Negativity busters

Here is a heart-warming, inspiring and negativity-busting story, which, might interest readers of this column at a time when our Prime Minister has compelled us, with his highly disingenuous statement on corruption last week, to debate on what exactly has created an atmosphere of negativity and pessimism in the country, what is sapping the morale of the executive, and damaging India's image abroad.

On the day that the government was rocked—and India's image besmirched—by debilitating disclosures about the corrupt deals involving a member of the Congress party's 'First Family', I was sitting, cross-legged and awe-struck, on the floor of a small house of Anjali Uikey, a tribal woman in a village in a Naxalite-affected region of Maharashtra, listening to her achievements that would definitely light the lamp of optimism among Indians.

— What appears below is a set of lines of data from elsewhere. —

(* ===== verification/Acpi.v ===== *)
(** * ACPI tables

    Models [src/src/common/acpi.c] and the structures of [acpi.h] it reads:
    the search for the root pointer, the checksums, the search for a table and
    the iteration over the entries of the MADT. The tables are in the byte
    memory of [Memory], nothing here writes it. The printing functions run on
    the CPU state of [Cpu], whose console log they extend. [AcpiSpec] has the
    theorems. *)

From S2P Require Import Prelude Memory Allocator Paging Cpu.

(** ** acpi.h *)

Definition ACPI_RSDTP_SIGNATURE : Z := 0x2052545020445352.
Definition ACPI_MADT_SIGNATURE : Z := 0x43495041.
Definition ACPI_FADT_SIGNATURE : Z := 0x50434146.

Definition sizeof_acpi_rsdtp : Z := 20.
Definition rsdtp_oem_id : Z := 9.
Definition rsdtp_revision : Z := 15.
Definition rsdtp_address : Z := 16.
Definition sizeof_acpi_xsdtp : Z := 36.

(** [struct acpi_sdt]; the address arrays of [struct acpi_rsdt] and
    [struct acpi_xsdt] start behind it. *)
Definition sizeof_acpi_sdt : Z := 36.
Definition sdt_signature (m : mem) (sdt : Z) : Z := load32 m sdt.
Definition sdt_length (m : mem) (sdt : Z) : Z := load32 m (sdt + 4).
Definition rsdt_table_address (m : mem) (rsdt i : Z) : Z := load32 m (rsdt + sizeof_acpi_sdt + 4 * i).
Definition xsdt_table_address (m : mem) (xsdt i : Z) : Z := load64 m (xsdt + sizeof_acpi_sdt + 8 * i).
Definition fadt_dsdt (m : mem) (fadt : Z) : Z := load32 m (fadt + 40).

Definition ACPI_MADT_TYPE_LOCAL_APIC : Z := 0.
Definition ACPI_MADT_TYPE_IO_APIC : Z := 1.
Definition sizeof_acpi_madt : Z := 44.
Definition madt_local_apic_address (m : mem) (madt : Z) : Z := load32 m (madt + 36).
Definition madt_entry_type (m : mem) (e : Z) : Z := load8 m e.
Definition madt_entry_length (m : mem) (e : Z) : Z := load8 m (e + 1).

(** ** Root pointer *)

Fixpoint find_rsdt_loop (n : nat) (m : mem) (a : Z) : Z :=
  match n with
  | O => 0
  | S n' => if load64 m a =? ACPI_RSDTP_SIGNATURE then a else find_rsdt_loop n' m (a + 16)
  end.

(** From 0x80000 in steps of 16 while below 0xFFFFF: 0x8000 addresses. *)
Definition acpi_find_rsdt_pointer (m : mem) : Z := find_rsdt_loop (Z.to_nat 0x8000) m 0x80000.

(** ** Checksums *)

Fixpoint sum_loop (wrap : Z → Z) (n : nat) (m : mem) (a sum : Z) : Z :=
  match n with O => sum | S n' => sum_loop wrap n' m (a + 1) (wrap (sum + load8 m a)) end.

Definition acpi_validate_rsdt_pointer (m : mem) (rsdp : Z) : Z :=
  Z.land (sum_loop u32 (Z.to_nat sizeof_acpi_rsdtp) m rsdp 0) 0xff.

Definition acpi_validate_xsdt_pointer (m : mem) (rsdp : Z) : Z :=
  Z.land (sum_loop u32 (Z.to_nat sizeof_acpi_xsdtp) m rsdp 0) 0xff.

(** The [int] counter overflows for lengths from 2^31 on. *)
Definition acpi_validate_sdt (m : mem) (sdt : Z) : outcome Z :=
  if 2 ^ 31 <=? sdt_length m sdt then Undef
  else Ok (sum_loop u8 (Z.to_nat (sdt_length m sdt)) m sdt 0).

(** ** Tables *)

Definition acpi_rsdt_entry_count (m : mem) (rsdt : Z) : Z :=
  s32 (u64 (sdt_length m rsdt - sizeof_acpi_sdt) / 4).

Definition acpi_xsdt_entry_count (m : mem) (xsdt : Z) : Z :=
  s32 (u64 (sdt_length m xsdt - sizeof_acpi_sdt) / 8).

Fixpoint get_table_loop (address : Z → Z) (n : nat) (m : mem) (i table_signature : Z) : Z :=
  match n with
  | O => 0
  | S n' =>
      let table := address i in
      if sdt_signature m table =? table_signature then table
      else get_table_loop address n' m (i + 1) table_signature
  end.

Definition acpi_rsdt_get_table (m : mem) (root_table table_signature : Z) : Z :=
  get_table_loop (rsdt_table_address m root_table) (Z.to_nat (acpi_rsdt_entry_count m root_table))
    m 0 table_signature.

Definition acpi_xsdt_get_table (m : mem) (root_table table_signature : Z) : Z :=
  get_table_loop (xsdt_table_address m root_table) (Z.to_nat (acpi_xsdt_entry_count m root_table))
    m 0 table_signature.

(** ** MADT entries *)

Definition acpi_madt_iterate (m : mem) (madt previous : Z) : Z :=
  if previous =? 0 then u64 (madt + sizeof_acpi_madt)
  else
    let next := u64 (previous + madt_entry_length m previous) in
    if u64 (madt + sdt_length m madt) <=? next then 0 else next.

Fixpoint acpi_madt_iterate_type (fuel : nat) (m : mem) (madt previous entry_type : Z) : outcome Z :=
  match fuel with
  | O => Hang
  | S fuel' =>
      let previous := acpi_madt_iterate m madt previous in
      if truthy previous && negb (madt_entry_type m previous =? entry_type)
      then acpi_madt_iterate_type fuel' m madt previous entry_type
      else Ok previous
  end.

(** ** Printing *)

(** The [n] characters at [a]. *)
Definition characters (m : mem) (a : Z) (n : nat) : list Z := (λ i, load8 m (a + i)) <$> seqZ 0 (Z.of_nat n).

Section Printing.
Context {A : Type} {PA : PageAllocator A}.

(** One entry, the [switch]. *)
Definition print_madt_entry (e : Z) : M (cpu_state A) unit :=
  let! m := gets s_mem in
  let type := madt_entry_type m e in
  if type =? 0 then
    print " - found local processor with id " ;;; says (CPrintU32 (load8 m (e + 2)) 10) ;;;
    print " and apic id " ;;; says (CPrintU32 (load8 m (e + 3)) 10) ;;;
    print " and flags " ;;; says (CPrintU32 (load32 m (e + 4)) 2) ;;; says CNewLine
  else if type =? 1 then
    print " - found io apic with address 0x" ;;; says (CPrintU32 (load32 m (e + 4)) 16) ;;;
    print " and id " ;;; says (CPrintU32 (load8 m (e + 2)) 10) ;;;
    print " and base " ;;; says (CPrintU32 (load32 m (e + 8)) 10) ;;; says CNewLine
  else if type =? 2 then
    print " - found io apic source with bus " ;;; says (CPrintU32 (load8 m (e + 2)) 10) ;;;
    print " and irq " ;;; says (CPrintU32 (load8 m (e + 3)) 10) ;;;
    print " and global system interrupt " ;;; says (CPrintU32 (load32 m (e + 4)) 10) ;;; says CNewLine
  else if type =? 3 then
    print " - found io apic non maskable with source " ;;; says (CPrintU32 (load8 m (e + 2)) 10) ;;;
    print " and global system interrupt " ;;; says (CPrintU32 (load32 m (e + 6)) 10) ;;; says CNewLine
  else if type =? 4 then
    print " - found local apic non maskable with processor target " ;;;
    says (CPrintU32 (load8 m (e + 2)) 10) ;;;
    print " and local interrupt " ;;; says (CPrintU32 (load8 m (e + 5)) 10) ;;; says CNewLine
  else if type =? 5 then
    print " - local apic 64 bit address 0x" ;;; says (CPrintU32 (u32 (load64 m (e + 4))) 16) ;;;
    says CNewLine
  else if type =? 9 then
    print " - found local processor with id " ;;; says (CPrintU32 (load32 m (e + 4)) 10) ;;;
    print " and x2apic id " ;;; says (CPrintU32 (load32 m (e + 12)) 10) ;;; says CNewLine
  else
    print " - madt entry of unknown type " ;;; says (CPrintU32 type 10) ;;; says CNewLine.

(** The comparison of the [int] counter with the [unsigned] length. *)
Fixpoint print_madt_loop (fuel : nat) (madt i : Z) : M (cpu_state A) unit :=
  match fuel with
  | O => hang
  | S fuel' =>
      let! m := gets s_mem in
      if u32 i <? sdt_length m madt then
        print_madt_entry (madt + i) ;;;
        print_madt_loop fuel' madt (s32 (i + madt_entry_length m (madt + i)))
      else ret tt
  end.

Definition acpi_print_madt (fuel : nat) (madt : Z) : M (cpu_state A) unit :=
  print "madt.local_apic_address = 0x" ;;;
  let! address := gets (λ s, madt_local_apic_address (s_mem s) madt) in
  says (CPrintU32 address 16) ;;;
  print nl ;;;
  print_madt_loop fuel madt sizeof_acpi_madt.

Definition acpi_print_sdt (fuel : nat) (sdt : Z) : M (cpu_state A) unit :=
  let! m := gets s_mem in
  let! sum := lift (acpi_validate_sdt m sdt) in
  (if truthy sum then print "!!INVALID!! " else ret tt) ;;;
  print "acpi table " ;;;
  says (CPrintLength (characters m sdt 4)) ;;;
  print " 0x" ;;;
  says (CPrintU32 (sdt_signature m sdt) 16) ;;;
  (if sdt_signature m sdt =? ACPI_MADT_SIGNATURE then acpi_print_madt fuel sdt else ret tt) ;;;
  print " at 0x" ;;;
  says (CPrintU64 sdt 16) ;;;
  says CNewLine.

Definition acpi_print_rsdt (fuel : nat) (rsdt : Z) : M (cpu_state A) unit :=
  let! m := gets s_mem in
  for_loop (Z.to_nat (acpi_rsdt_entry_count m rsdt)) 0
    (λ i, acpi_print_sdt fuel (rsdt_table_address m rsdt i)).

Definition acpi_print_xsdt (fuel : nat) (xsdt : Z) : M (cpu_state A) unit :=
  let! m := gets s_mem in
  for_loop (Z.to_nat (acpi_xsdt_entry_count m xsdt)) 0
    (λ i, acpi_print_sdt fuel (xsdt_table_address m xsdt i)).

Definition acpi_print_rsdtp (rsdtp : Z) : M (cpu_state A) unit :=
  let! m := gets s_mem in
  print "acpi rsdtp address: 0x" ;;; says (CPrintU64 rsdtp 16) ;;; says CNewLine ;;;
  print "acpi rsdtp revision: " ;;; says (CPrintU32 (load8 m (rsdtp + rsdtp_revision)) 10) ;;; says CNewLine ;;;
  print "acpi rsdt address: 0x" ;;; says (CPrintU32 (load32 m (rsdtp + rsdtp_address)) 16) ;;; says CNewLine ;;;
  print "acpi rsdtp oem: " ;;; says (CPrintLength (characters m (rsdtp + rsdtp_oem_id) 6)) ;;; says CNewLine.
End Printing.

Like hundreds of her colleagues, Anjali serves as an arogyadoot (community health volunteer) with SEARCH, a Gandhian organisation at Shodh Gram in Gadchiroli, an underdeveloped tribal district. This non-profit organisation has been founded by Dr Abhay Bang and Dr Rani Bang, both internationally acclaimed for their pioneering work in community health. Their success in drastically reducing the infant mortality rate (IMR), maternal mortality rate (MMR), malnutrition and illiteracy in the region have made SEARCH the cynosure of the United Nations' mission to achieve its Millennium Development Goals (MDGs).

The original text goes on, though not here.